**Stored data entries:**

-------

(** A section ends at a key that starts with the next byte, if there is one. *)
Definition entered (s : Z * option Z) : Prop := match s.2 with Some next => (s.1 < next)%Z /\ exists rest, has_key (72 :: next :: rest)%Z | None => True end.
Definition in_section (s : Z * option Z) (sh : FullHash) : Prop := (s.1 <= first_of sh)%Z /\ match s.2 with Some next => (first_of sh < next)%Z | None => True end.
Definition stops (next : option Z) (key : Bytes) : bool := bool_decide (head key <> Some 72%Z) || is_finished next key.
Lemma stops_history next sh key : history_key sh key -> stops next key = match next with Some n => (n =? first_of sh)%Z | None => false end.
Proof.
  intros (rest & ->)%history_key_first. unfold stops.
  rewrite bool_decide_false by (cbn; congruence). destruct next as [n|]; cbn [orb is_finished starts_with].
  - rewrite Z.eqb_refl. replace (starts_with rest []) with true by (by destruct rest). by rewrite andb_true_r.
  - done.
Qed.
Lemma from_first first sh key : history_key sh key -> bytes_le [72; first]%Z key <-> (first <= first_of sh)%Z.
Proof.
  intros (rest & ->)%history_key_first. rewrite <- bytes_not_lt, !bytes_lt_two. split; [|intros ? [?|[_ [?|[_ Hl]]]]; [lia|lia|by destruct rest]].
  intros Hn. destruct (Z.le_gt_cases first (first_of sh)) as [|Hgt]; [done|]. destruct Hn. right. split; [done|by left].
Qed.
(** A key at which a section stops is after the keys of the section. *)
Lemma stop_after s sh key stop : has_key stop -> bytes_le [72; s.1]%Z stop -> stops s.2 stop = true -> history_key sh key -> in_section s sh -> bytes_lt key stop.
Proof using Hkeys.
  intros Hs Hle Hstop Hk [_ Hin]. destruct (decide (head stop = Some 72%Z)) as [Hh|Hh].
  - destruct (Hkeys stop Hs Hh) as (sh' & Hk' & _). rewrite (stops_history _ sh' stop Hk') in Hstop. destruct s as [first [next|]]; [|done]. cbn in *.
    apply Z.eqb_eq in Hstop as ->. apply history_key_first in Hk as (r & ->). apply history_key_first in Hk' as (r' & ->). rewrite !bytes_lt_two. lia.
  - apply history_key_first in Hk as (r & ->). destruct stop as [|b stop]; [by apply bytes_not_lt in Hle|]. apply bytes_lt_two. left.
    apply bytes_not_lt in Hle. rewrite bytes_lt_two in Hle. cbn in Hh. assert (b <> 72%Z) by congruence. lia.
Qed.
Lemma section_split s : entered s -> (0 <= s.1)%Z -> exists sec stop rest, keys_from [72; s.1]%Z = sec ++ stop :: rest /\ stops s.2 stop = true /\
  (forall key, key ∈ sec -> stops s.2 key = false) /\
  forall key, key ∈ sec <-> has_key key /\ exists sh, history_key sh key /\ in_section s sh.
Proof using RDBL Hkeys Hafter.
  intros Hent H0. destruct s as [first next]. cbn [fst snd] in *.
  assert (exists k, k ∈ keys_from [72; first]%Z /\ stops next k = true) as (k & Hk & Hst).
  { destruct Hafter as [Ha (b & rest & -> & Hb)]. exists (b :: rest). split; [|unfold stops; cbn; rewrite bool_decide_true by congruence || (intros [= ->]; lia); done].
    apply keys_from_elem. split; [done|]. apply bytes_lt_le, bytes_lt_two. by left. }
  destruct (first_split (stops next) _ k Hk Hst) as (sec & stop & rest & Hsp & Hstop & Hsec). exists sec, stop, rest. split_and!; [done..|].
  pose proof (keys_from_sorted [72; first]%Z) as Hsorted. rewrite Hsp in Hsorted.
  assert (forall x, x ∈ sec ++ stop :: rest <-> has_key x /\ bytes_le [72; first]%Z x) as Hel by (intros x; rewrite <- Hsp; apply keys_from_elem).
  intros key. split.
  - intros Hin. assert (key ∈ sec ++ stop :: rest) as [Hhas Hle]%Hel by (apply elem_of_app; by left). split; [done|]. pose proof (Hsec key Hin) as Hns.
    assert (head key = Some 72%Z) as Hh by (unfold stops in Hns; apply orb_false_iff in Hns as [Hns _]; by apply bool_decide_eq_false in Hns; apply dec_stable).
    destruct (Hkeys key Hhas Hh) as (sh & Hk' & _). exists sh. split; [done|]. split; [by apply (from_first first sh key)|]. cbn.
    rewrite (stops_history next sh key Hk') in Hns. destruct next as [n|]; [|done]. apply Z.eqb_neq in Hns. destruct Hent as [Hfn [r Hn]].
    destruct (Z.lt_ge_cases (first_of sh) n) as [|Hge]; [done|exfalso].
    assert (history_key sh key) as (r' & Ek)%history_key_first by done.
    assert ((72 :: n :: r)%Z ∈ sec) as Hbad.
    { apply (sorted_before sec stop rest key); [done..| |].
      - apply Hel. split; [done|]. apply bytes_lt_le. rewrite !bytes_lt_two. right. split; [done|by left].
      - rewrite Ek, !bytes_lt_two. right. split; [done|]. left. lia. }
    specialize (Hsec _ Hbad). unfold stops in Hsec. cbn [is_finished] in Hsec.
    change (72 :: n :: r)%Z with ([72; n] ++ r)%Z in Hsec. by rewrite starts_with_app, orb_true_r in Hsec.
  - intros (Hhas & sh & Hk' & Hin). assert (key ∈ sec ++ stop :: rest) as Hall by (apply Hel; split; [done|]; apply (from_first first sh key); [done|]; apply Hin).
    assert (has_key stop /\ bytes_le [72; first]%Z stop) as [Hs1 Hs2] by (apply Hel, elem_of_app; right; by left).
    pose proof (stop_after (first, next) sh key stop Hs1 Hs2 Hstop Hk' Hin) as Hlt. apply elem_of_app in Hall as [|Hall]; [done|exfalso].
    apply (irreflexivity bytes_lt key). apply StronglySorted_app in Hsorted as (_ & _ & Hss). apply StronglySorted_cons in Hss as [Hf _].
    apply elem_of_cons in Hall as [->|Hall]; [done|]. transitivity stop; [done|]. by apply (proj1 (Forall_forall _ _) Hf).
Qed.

-------

**Exercise requirements:** This calls for repeating all of the records, character for character.

**Result for this task:**
(** A section ends at a key that starts with the next byte, if there is one. *)
Definition entered (s : Z * option Z) : Prop := match s.2 with Some next => (s.1 < next)%Z /\ exists rest, has_key (72 :: next :: rest)%Z | None => True end.
Definition in_section (s : Z * option Z) (sh : FullHash) : Prop := (s.1 <= first_of sh)%Z /\ match s.2 with Some next => (first_of sh < next)%Z | None => True end.
Definition stops (next : option Z) (key : Bytes) : bool := bool_decide (head key <> Some 72%Z) || is_finished next key.
Lemma stops_history next sh key : history_key sh key -> stops next key = match next with Some n => (n =? first_of sh)%Z | None => false end.
Proof.
  intros (rest & ->)%history_key_first. unfold stops.
  rewrite bool_decide_false by (cbn; congruence). destruct next as [n|]; cbn [orb is_finished starts_with].
  - rewrite Z.eqb_refl. replace (starts_with rest []) with true by (by destruct rest). by rewrite andb_true_r.
  - done.
Qed.
Lemma from_first first sh key : history_key sh key -> bytes_le [72; first]%Z key <-> (first <= first_of sh)%Z.
Proof.
  intros (rest & ->)%history_key_first. rewrite <- bytes_not_lt, !bytes_lt_two. split; [|intros ? [?|[_ [?|[_ Hl]]]]; [lia|lia|by destruct rest]].
  intros Hn. destruct (Z.le_gt_cases first (first_of sh)) as [|Hgt]; [done|]. destruct Hn. right. split; [done|by left].
Qed.
(** A key at which a section stops is after the keys of the section. *)
Lemma stop_after s sh key stop : has_key stop -> bytes_le [72; s.1]%Z stop -> stops s.2 stop = true -> history_key sh key -> in_section s sh -> bytes_lt key stop.
Proof using Hkeys.
  intros Hs Hle Hstop Hk [_ Hin]. destruct (decide (head stop = Some 72%Z)) as [Hh|Hh].
  - destruct (Hkeys stop Hs Hh) as (sh' & Hk' & _). rewrite (stops_history _ sh' stop Hk') in Hstop. destruct s as [first [next|]]; [|done]. cbn in *.
    apply Z.eqb_eq in Hstop as ->. apply history_key_first in Hk as (r & ->). apply history_key_first in Hk' as (r' & ->). rewrite !bytes_lt_two. lia.
  - apply history_key_first in Hk as (r & ->). destruct stop as [|b stop]; [by apply bytes_not_lt in Hle|]. apply bytes_lt_two. left.
    apply bytes_not_lt in Hle. rewrite bytes_lt_two in Hle. cbn in Hh. assert (b <> 72%Z) by congruence. lia.
Qed.
Lemma section_split s : entered s -> (0 <= s.1)%Z -> exists sec stop rest, keys_from [72; s.1]%Z = sec ++ stop :: rest /\ stops s.2 stop = true /\
  (forall key, key ∈ sec -> stops s.2 key = false) /\
  forall key, key ∈ sec <-> has_key key /\ exists sh, history_key sh key /\ in_section s sh.
Proof using RDBL Hkeys Hafter.
  intros Hent H0. destruct s as [first next]. cbn [fst snd] in *.
  assert (exists k, k ∈ keys_from [72; first]%Z /\ stops next k = true) as (k & Hk & Hst).
  { destruct Hafter as [Ha (b & rest & -> & Hb)]. exists (b :: rest). split; [|unfold stops; cbn; rewrite bool_decide_true by congruence || (intros [= ->]; lia); done].
    apply keys_from_elem. split; [done|]. apply bytes_lt_le, bytes_lt_two. by left. }
  destruct (first_split (stops next) _ k Hk Hst) as (sec & stop & rest & Hsp & Hstop & Hsec). exists sec, stop, rest. split_and!; [done..|].
  pose proof (keys_from_sorted [72; first]%Z) as Hsorted. rewrite Hsp in Hsorted.
  assert (forall x, x ∈ sec ++ stop :: rest <-> has_key x /\ bytes_le [72; first]%Z x) as Hel by (intros x; rewrite <- Hsp; apply keys_from_elem).
  intros key. split.
  - intros Hin. assert (key ∈ sec ++ stop :: rest) as [Hhas Hle]%Hel by (apply elem_of_app; by left). split; [done|]. pose proof (Hsec key Hin) as Hns.
    assert (head key = Some 72%Z) as Hh by (unfold stops in Hns; apply orb_false_iff in Hns as [Hns _]; by apply bool_decide_eq_false in Hns; apply dec_stable).
    destruct (Hkeys key Hhas Hh) as (sh & Hk' & _). exists sh. split; [done|]. split; [by apply (from_first first sh key)|]. cbn.
    rewrite (stops_history next sh key Hk') in Hns. destruct next as [n|]; [|done]. apply Z.eqb_neq in Hns. destruct Hent as [Hfn [r Hn]].
    destruct (Z.lt_ge_cases (first_of sh) n) as [|Hge]; [done|exfalso].
    assert (history_key sh key) as (r' & Ek)%history_key_first by done.
    assert ((72 :: n :: r)%Z ∈ sec) as Hbad.
    { apply (sorted_before sec stop rest key); [done..| |].
      - apply Hel. split; [done|]. apply bytes_lt_le. rewrite !bytes_lt_two. right. split; [done|by left].
      - rewrite Ek, !bytes_lt_two. right. split; [done|]. left. lia. }
    specialize (Hsec _ Hbad). unfold stops in Hsec. cbn [is_finished] in Hsec.
    change (72 :: n :: r)%Z with ([72; n] ++ r)%Z in Hsec. by rewrite starts_with_app, orb_true_r in Hsec.
  - intros (Hhas & sh & Hk' & Hin). assert (key ∈ sec ++ stop :: rest) as Hall by (apply Hel; split; [done|]; apply (from_first first sh key); [done|]; apply Hin).
    assert (has_key stop /\ bytes_le [72; first]%Z stop) as [Hs1 Hs2] by (apply Hel, elem_of_app; right; by left).
    pose proof (stop_after (first, next) sh key stop Hs1 Hs2 Hstop Hk' Hin) as Hlt. apply elem_of_app in Hall as [|Hall]; [done|exfalso].
    apply (irreflexivity bytes_lt key). apply StronglySorted_app in Hsorted as (_ & _ & Hss). apply StronglySorted_cons in Hss as [Hf _].
    apply elem_of_cons in Hall as [->|Hall]; [done|]. transitivity stop; [done|]. by apply (proj1 (Forall_forall _ _) Hf).
Qed.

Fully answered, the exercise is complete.